Title : Information Systems Security
Location : Sacramento, CA (Onsite)
Duration : Long Term Contract
NEED LOCALS ONLY!!
Our Highly Qualified Candidate:
The ideal candidate possesses a combination of technical knowledge, strong analytical skills, and excellent interpersonal skills with a Bachelor’s degree in computer science related. The candidate should have at least 8 years experience in the multiple roles in information security field (e.g., network security, SOC analyst, endpoint management, vulnerability management, cloud security, incident response, programming/scripting). Knowledge of control systems, security best practices, security frameworks. Specifically, the candidate is significantly experienced in the following:
Evaluating and reviewing new and upgrade technologies for security risks
Performing risk and security assessments for new proposed applications
Assist in risk and vulnerability mitigations
Developing, updating and reviewing System Security Plans
Developing and updating IRPs (business and control systems), playbooks, tabletop exercises and simulation
Incident response and coordination following Incident Command Structure when appropriate
Monitoring district assets (e.g., servers, computers, devices, networks, applications) for potential security threats and vulnerabilities
Working with technical security systems such as SIEM, firewalls, endpoint security, vulnerability management, patch management, PKI, and cloud security management
Working with security awareness and training platforms to deploy training and phishing simulations. Ensuring timely completion of training and addressing those who are repeat offenders
Presenting at security workshops (technical and nontechnical) utilizing demos, & videos when appropriate
Performing security audits, testing, and assessments with tracking identified vulnerabilities to mitigation or risk acceptance in line with the criticality..

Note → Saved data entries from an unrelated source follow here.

(** X8.  In exact arithmetic [dist] returns for all points, and is a
    metric on them: it is never negative, zero exactly between equal
    points, the same in both directions, and satisfies the triangle
    inequality. *)
Theorem dist_is_a_metric (p q r : Point R) :
  ∃ d_pq d_qr d_pr : R,
    dist p q = Ret d_pq ∧ dist q r = Ret d_qr ∧ dist p r = Ret d_pr
    ∧ (0 <= d_pq)%R
    ∧ (d_pq = 0%R ↔ p = q)
    ∧ dist q p = Ret d_pq
    ∧ (d_pr <= d_pq + d_qr)%R.
Proof.
  exists (planar_distance p q), (planar_distance q r), (planar_distance p r).
  split; [apply dist_planar |]. split; [apply dist_planar |].
  split; [apply dist_planar |].
  split; [apply sqrt_pos |]. split; [| split].
  - split.
    + intros Hz. rewrite planar_distance_expand in Hz.
      destruct p as [x1 y1], q as [x2 y2]. cbn [X Y] in Hz.
      pose proof (Rle_0_sqr (x2 - x1)) as Hx. pose proof (Rle_0_sqr (y2 - y1)) as Hy.
      unfold Rsqr in Hx, Hy.
      apply sqrt_eq_0 in Hz; [| lra].
      f_equal; nra.
    + intros ->. rewrite planar_distance_expand.
      replace ((X q - X q) * (X q - X q) + (Y q - Y q) * (Y q - Y q))%R
        with 0%R by ring.
      apply sqrt_0.
  - rewrite dist_planar, (planar_distance_sym q p). reflexivity.
  - rewrite !planar_distance_expand.
    replace (X r - X p)%R with ((X q - X p) + (X r - X q))%R by ring.
    replace (Y r - Y p)%R with ((Y q - Y p) + (Y r - Y q))%R by ring.
    apply hypot_triangle.
Qed.

Lemma hypot_scale (f a b : R) :
  sqrt ((a * f) * (a * f) + (b * f) * (b * f)) = (Rabs f * sqrt (a * a + b * b))%R.
Proof.
  replace ((a * f) * (a * f) + (b * f) * (b * f))%R
    with (f² * (a * a + b * b))%R by (unfold Rsqr; ring).
  rewrite sqrt_mult by (try apply Rle_0_sqr; nra).
  rewrite sqrt_Rsqr_abs. reflexivity.
Qed.

(** X9.  In exact arithmetic the point of [midpointFractional] lies on the
    line through the two points, at [|fraction|] times their distance from
    the first and [|1 - fraction|] times from the second; for a fraction
    in [[0, 1]] the two distances add up to the distance of the points, and
    [midpoint] is at half that distance from both. *)
Theorem midpointFractional_divides_distance (p1 p2 : Point R) (fraction : R) :
  let m := midpointFractional p1 p2 fraction in
  ∃ d : R,
    dist p1 p2 = Ret d
    ∧ dist p1 m = Ret (Rabs fraction * d)%R
    ∧ dist m p2 = Ret (Rabs (1 - fraction) * d)%R
    ∧ ((0 <= fraction <= 1)%R →
       (Rabs fraction * d + Rabs (1 - fraction) * d)%R = d)
    ∧ dist p1 (midpoint p1 p2) = Ret (d / 2)%R
    ∧ dist (midpoint p1 p2) p2 = Ret (d / 2)%R.
Proof.
  assert (Hfirst : ∀ f, dist p1 (midpointFractional p1 p2 f)
                        = Ret (Rabs f * planar_distance p1 p2)%R).
  { intros f. rewrite dist_planar, !planar_distance_expand. f_equal.
    unfold midpointFractional. cbn [X Y nadd nsub nmul R_PyNum].
    rewrite <- hypot_scale. f_equal. ring. }
  assert (Hsecond : ∀ f, dist (midpointFractional p1 p2 f) p2
                         = Ret (Rabs (1 - f) * planar_distance p1 p2)%R).
  { intros f. rewrite dist_planar, !planar_distance_expand. f_equal.
    unfold midpointFractional. cbn [X Y nadd nsub nmul R_PyNum].
    rewrite <- hypot_scale. f_equal. ring. }
  assert (Hhalf : (of_Z 1 / of_Z 2)%py = (1 / 2)%R) by reflexivity.
  intros m. unfold m. exists (planar_distance p1 p2).
  split; [apply dist_planar |].
  split; [apply Hfirst |]. split; [apply Hsecond |].
  split; [| split].
  - intros Hf. rewrite !Rabs_pos_eq by lra. ring.
  - unfold midpoint. cbv zeta. rewrite Hfirst, Hhalf, Rabs_pos_eq by lra.
    f_equal. field.
  - unfold midpoint. cbv zeta. rewrite Hsecond, Hhalf, Rabs_pos_eq by lra.
    f_equal. field.
Qed.

(** ** splitRectangle *)

(** X10.  In exact arithmetic: [splitRectangle] raises [KeyError] on a
    ring of fewer than five points, and on any other ring returns two
    closed rings of five points that share the cut.  With [p1 ... p5] the
    first five points, the cut joins the midpoints of [p1 p2] and [p3 p4],
    or those of [p2 p3] and [p4 p5]; the other corners are input points,
    and points after the fifth are not read. *)
Theorem splitRectangle_two_closed_rings (rectangle : list (Point R)) :
  match rectangle with
  | p1 :: p2 :: p3 :: p4 :: p5 :: _ =>
      ∃ a b c d m1 m2,
        splitRectangle rectangle
        = Ret [[a; m1; m2; d; a]; [m1; b; c; m2; m1]]
        ∧ ((a, b, c, d, m1, m2)
           = (p1, p2, p3, p4, midpoint p1 p2, midpoint p3 p4)
           ∨ (a, b, c, d, m1, m2)
             = (p2, p3, p4, p1, midpoint p2 p3, midpoint p4 p5))
  | _ => splitRectangle rectangle = Raise KeyError
  end.
Proof.
  destruct rectangle as [| p1 [| p2 [| p3 [| p4 [| p5 rest]]]]];
    try reflexivity.
  unfold splitRectangle. cbv zeta.
  change (build_edges (p1 :: p2 :: p3 :: p4 :: p5 :: rest))
    with ((p1, p2) :: (p2, p3) :: (p3, p4) :: (p4, p5) :: build_edges (p5 :: rest)).
  cbn [mapM edge_length lookup list_lookup fst snd].
  rewrite !dist_exact.
  cbn [bind fst snd e_longEdge e_from e_midpoint].
  destruct (negb _).
  - exists p2, p3, p4, p1, (midpoint p2 p3), (midpoint p4 p5).
    split; [reflexivity | right; reflexivity].
  - exists p1, p2, p3, p4, (midpoint p1 p2), (midpoint p3 p4).
    split; [reflexivity | left; reflexivity].
Qed.
(** ** The minted labels are pairwise different *)

Lemma fresh_in_nil : fresh_in (λ _, False) [].
Proof. split; [constructor|]. intros pk H. by apply elem_of_nil in H. Qed.

Lemma fresh_in_weaken (P Q : Z → Prop) ks :
  fresh_in P ks → (∀ k, P k → Q k) → fresh_in Q ks.
Proof. intros [Hnd H] HPQ. split; [done|]. intros pk Hpk. split; [apply HPQ|]; by apply H. Qed.

Lemma fresh_in_app (P1 P2 : Z → Prop) l1 l2 :
  fresh_in P1 l1 → fresh_in P2 l2 → (∀ k, P1 k → P2 k → False) →
  fresh_in (λ k, P1 k ∨ P2 k) (l1 ++ l2).
Proof.
  intros [Hnd1 H1] [Hnd2 H2] Hdis. split.
  - rewrite fmap_app. apply NoDup_app. split; [done|]. split; [|done].
    intros k (pk1 & -> & Hin1)%list_elem_of_fmap (pk2 & Heq & Hin2)%list_elem_of_fmap.
    apply (Hdis pk1.2); [by apply H1|rewrite Heq; by apply H2].
  - intros pk [Hin|Hin]%elem_of_app.
    + split; [left|]; by apply H1.
    + split; [right|]; by apply H2.
Qed.

Lemma fresh_in_cons (P : Z → Prop) (p : string) (k : Z) l :
  p ∈ label_prefixes → fresh_in P l → ¬ P k →
  fresh_in (λ k', k' = k ∨ P k') ((p, k) :: l).
Proof.
  intros Hp [Hnd H] Hk. split.
  - simpl. apply NoDup_cons. split; [|done].
    intros (pk & Heq & Hin)%list_elem_of_fmap. apply Hk. simpl in Heq. rewrite Heq.
    by apply H.
  - intros pk [->|Hin]%elem_of_cons; [by split; [left|]|].
    split; [right|]; by apply H.
Qed.

Ltac prefix_in :=
  unfold label_prefixes;
  repeat first [apply list_elem_of_here | apply list_elem_of_further].

Ltac fk :=
  lazymatch goal with
  | |- fresh_in _ (_ ++ _) =>
      eapply fresh_in_app; [fk | fk | cbv beta; intros; lia]
  | |- fresh_in _ (_ :: _) =>
      eapply fresh_in_cons; [prefix_in | fk | cbv beta; lia]
  | |- fresh_in _ [] => apply fresh_in_nil
  | |- fresh_in _ _ =>
      match goal with H : ∀ c, fresh_in _ _ |- _ => apply H end
  end.

Ltac fk_start :=
  unfold fresh_keys in *; simpl;
  eapply fresh_in_weaken; [fk | cbv beta; intros; lia].

Lemma fresh_keys_from_last {A} (count : A → nat) (keys : A → Z → list (string * Z)) l :
  Forall (λ a, ∀ c, fresh_keys c (c + Z.of_nat (count a)) (keys a c)) l →
  ∀ c, fresh_keys c (c + Z.of_nat (count_from count l)) (keys_from_last count keys l c).
Proof.
  induction 1 as [|a l Ha _ IH]; intros c.
  - unfold fresh_keys. simpl. eapply fresh_in_weaken; [apply fresh_in_nil|done].
  - fk_start.
Qed.

Lemma fresh_keys_from_first {A} (count : A → nat) (keys : A → Z → list (string * Z)) l :
  Forall (λ a, ∀ c, fresh_keys c (c + Z.of_nat (count a)) (keys a c)) l →
  ∀ c, fresh_keys c (c + Z.of_nat (count_from count l)) (keys_from_first count keys l c).
Proof.
  induction 1 as [|a l Ha _ IH]; intros c.
  - unfold fresh_keys. simpl. eapply fresh_in_weaken; [apply fresh_in_nil|done].
  - fk_start.
Qed.

Lemma fresh_keys_AST :
  (∀ e c, fresh_keys c (c + Z.of_nat (label_count_Exp e)) (label_keys_Exp e c))
  ∧ (∀ p c, fresh_keys c (c + Z.of_nat (label_count_Place p)) (label_keys_Place p c))
  ∧ (∀ fc c, fresh_keys c (c + Z.of_nat (label_count_FunCall fc)) (label_keys_FunCall fc c)).
Proof.
  apply AST_nested_ind.
  - intros p IH c. fk_start.
  - intros v c. fk_start.
  - intros c. fk_start.
  - intros g t f IHg IHt IHf c. fk_start.
  - intros op [e|] IH c; simpl in IH; fk_start.
  - intros op l r IHl IHr c. destruct op; fk_start.
  - intros t c. fk_start.
  - intros t sz IH c. fk_start.
  - intros fc IH c. fk_start.
  - intros x c. fk_start.
  - intros e IH c. fk_start.
  - intros a i IHa IHi c. fk_start.
  - intros e f IH c. fk_start.
  - intros callee args IHc IHargs c.
    pose proof (fresh_keys_from_last label_count_Exp label_keys_Exp args IHargs) as Hargs.
    fk_start.
Qed.

Lemma fresh_keys_Stmt s :
  ∀ c, fresh_keys c (c + Z.of_nat (label_count_Stmt s)) (label_keys_Stmt s c).
Proof.
  destruct fresh_keys_AST as (HExp & HPlace & HFunCall).
  induction s as [ss IH|p e|fc|g t f Ht Hf|g b Hb| | |e] using Stmt_nested_ind; intros c.
  - pose proof (fresh_keys_from_first label_count_Stmt label_keys_Stmt ss IH) as Hall.
    fk_start.
  - pose proof (HPlace p) as Hp. pose proof (HExp e) as He. fk_start.
  - pose proof (HFunCall fc) as Hfc. fk_start.
  - pose proof (HExp g) as Hg. destruct f as [s|]; simpl in Hf; fk_start.
  - pose proof (HExp g) as Hg. fk_start.
  - fk_start.
  - fk_start.
  - destruct e as [e|]; [pose proof (HExp e) as He|]; fk_start.
Qed.

Lemma render_inj pk1 pk2 :
  pk1.1 ∈ label_prefixes → pk2.1 ∈ label_prefixes → render pk1 = render pk2 → pk1 = pk2.
Proof.
  destruct pk1 as [p1 k1], pk2 as [p2 k2]. unfold render, label_prefixes, to_string.
  simpl. intros H1 H2 Heq.
  repeat (apply elem_of_cons in H1 as [->|H1]); try (by apply elem_of_nil in H1);
    repeat (apply elem_of_cons in H2 as [->|H2]); try (by apply elem_of_nil in H2);
    simpl in Heq; try discriminate;
    injection Heq as Heq; apply pretty_Z_inj in Heq; by subst.
Qed.

Lemma fresh_in_NoDup_render P ks : fresh_in P ks → NoDup (render <$> ks).
Proof.
  intros [Hnd H]. apply NoDup_fmap_2_strong; [|by apply NoDup_fmap_1 in Hnd].
  intros x y Hx Hy. apply render_inj; by apply H.
Qed.

Lemma last_char_cons c s : s ≠ "" → last_char (String c s) = last_char s.
Proof. by destruct s. Qed.

Lemma last_char_app s t : t ≠ "" → last_char (s +:+ t) = last_char t.
Proof.
  intros Ht. induction s as [|c s IH]; [done|].
  simpl. rewrite <- IH. destruct (s +:+ t) eqn:Heq; [|done].
  destruct s; simpl in Heq; [done|discriminate].
Qed.

Lemma last_char_pretty_N_go x : ∀ s, s ≠ "" → last_char (pretty_N_go x s) = last_char s.
Proof.
  induction (N.lt_wf_0 x) as [x _ IH]; intros s Hs.
  assert (x = 0 ∨ 0 < x)%N as [->|Hx] by lia; [by rewrite pretty_N_go_0|].
  rewrite pretty_N_go_step by done.
  rewrite IH; [by apply last_char_cons| |done].
  apply N.div_lt; lia.
Qed.

Lemma last_char_pretty_N_char x : Some (pretty_N_char x) ≠ Some "y"%char.
Proof. unfold pretty_N_char. by repeat case_match. Qed.

Lemma last_char_to_string_digit (k : Z) :
  (0 ≤ k)%Z → ∃ d, last_char (to_string k) = Some (pretty_N_char d).
Proof.
  intros Hk. unfold to_string, pretty. destruct k as [|p|p]; [by exists 0%N| |lia].
  unfold pretty_Z. change (pretty p) with (pretty (N.pos p)).
  unfold pretty at 1. unfold pretty_N. rewrite decide_False by done.
  rewrite pretty_N_go_step by lia.
  rewrite last_char_pretty_N_go by done. by eexists.
Qed.

Lemma last_char_render (pk : string * Z) :
  (0 ≤ pk.2)%Z → last_char (render pk) ≠ Some "y"%char.
Proof.
  intros Hk. destruct (last_char_to_string_digit pk.2 Hk) as [d Hd].
  unfold render. rewrite last_char_app; [|intros Heq; by rewrite Heq in Hd].
  rewrite Hd. apply last_char_pretty_N_char.
Qed.

Lemma last_char_entry (fname : string) : last_char (fname +:+ "_entry") = Some "y"%char.
Proof. by rewrite last_char_app. Qed.

Lemma length_keys_from_last {A} (count : A → nat) (keys : A → Z → list (string * Z)) l :
  Forall (λ a, ∀ c, length (keys a c) = count a) l →
  ∀ c, length (keys_from_last count keys l c) = count_from count l.
Proof.
  induction 1 as [|a l Ha _ IH]; intros c; simpl; [done|].
  rewrite length_app, IH, Ha. lia.
Qed.

Lemma length_keys_from_first {A} (count : A → nat) (keys : A → Z → list (string * Z)) l :
  Forall (λ a, ∀ c, length (keys a c) = count a) l →
  ∀ c, length (keys_from_first count keys l c) = count_from count l.
Proof.
  induction 1 as [|a l Ha _ IH]; intros c; simpl; [done|].
  rewrite length_app, IH, Ha. lia.
Qed.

Evaluating risk acceptance requests and providing options for mitigating controls if needed.
Using administrative tools to configure policies for enterprise security platforms.
Working with CIS Benchmarks/CIS-CAT to identify standards and those assets that are not meeting standards
Developing and testing scripts to automate security operations tasks.
Developing, deploying, and supporting security policies, standards, guidelines, and procedures to ensure ongoing security compliance.
Experienced in Cloud Security with the major cloud platform providers
Experienced and proficient in networking, Windows domain administration, PAM, DLP, MFA, SOC applications, SIEM applications
Proficient in Python, and Power Shell.
Supporting change management processes.
Working collaboratively with team members, but also able to work effectively with minimal supervision.
Bachelor’s degree in computer science